**Given data:**
(* ===== verification/DonationChecks.v ===== *)
(** * Checks of a donation ([src/src/utils/donationValidator.js],
      [src/src/utils/overpaymentDetector.js], [src/src/utils/anonymization.js],
      [src/src/constants/tags.js])

    The amount and the limit of a day, the tags, the pseudonym of an anonymous
    donor and the surplus of a payment.  The limits come from the
    configuration, the digest from the platform; both are parameters. *)

From Stdlib Require Import Ascii SpecFloat.
From S2P Require Import Prelude JsString JsNumber Errors Money Matching Assets.
Local Open Scope Z_scope.

Module DonationChecks.
Import Money.

(** ** Amounts *)

(** [(s.split('.')[1] || '').length] *)
Definition decimals_of (s : string) : Z :=
  match split_on "." s with _ :: f :: _ => Z.of_nat (String.length f) | _ => 0 end.

(** An exponent that does not parse makes [NaN], which exceeds nothing: 0. *)
Definition getDecimalPlaces (x : num) : Z :=
  let str := num_to_string x in
  if str_includes "e" str || str_includes "E" str then
    match split_on "e" (to_lower str) with
    | base :: expStr :: _ =>
        match parse_int expStr with
        | Some exp => if exp <? 0 then decimals_of base + Z.abs exp else Z.max 0 (decimals_of base - exp)
        | None => 0
        end
    | _ => 0
    end
  else decimals_of str.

**What needs to be done:**
Please quote the records above exactly, without skipping a line.

**Output for this exercise:**
(* ===== verification/DonationChecks.v ===== *)
(** * Checks of a donation ([src/src/utils/donationValidator.js],
      [src/src/utils/overpaymentDetector.js], [src/src/utils/anonymization.js],
      [src/src/constants/tags.js])

    The amount and the limit of a day, the tags, the pseudonym of an anonymous
    donor and the surplus of a payment.  The limits come from the
    configuration, the digest from the platform; both are parameters. *)

From Stdlib Require Import Ascii SpecFloat.
From S2P Require Import Prelude JsString JsNumber Errors Money Matching Assets.
Local Open Scope Z_scope.

Module DonationChecks.
Import Money.

(** ** Amounts *)

(** [(s.split('.')[1] || '').length] *)
Definition decimals_of (s : string) : Z :=
  match split_on "." s with _ :: f :: _ => Z.of_nat (String.length f) | _ => 0 end.

(** An exponent that does not parse makes [NaN], which exceeds nothing: 0. *)
Definition getDecimalPlaces (x : num) : Z :=
  let str := num_to_string x in
  if str_includes "e" str || str_includes "E" str then
    match split_on "e" (to_lower str) with
    | base :: expStr :: _ =>
        match parse_int expStr with
        | Some exp => if exp <? 0 then decimals_of base + Z.abs exp else Z.max 0 (decimals_of base - exp)
        | None => 0
        end
    | _ => 0
    end
  else decimals_of str.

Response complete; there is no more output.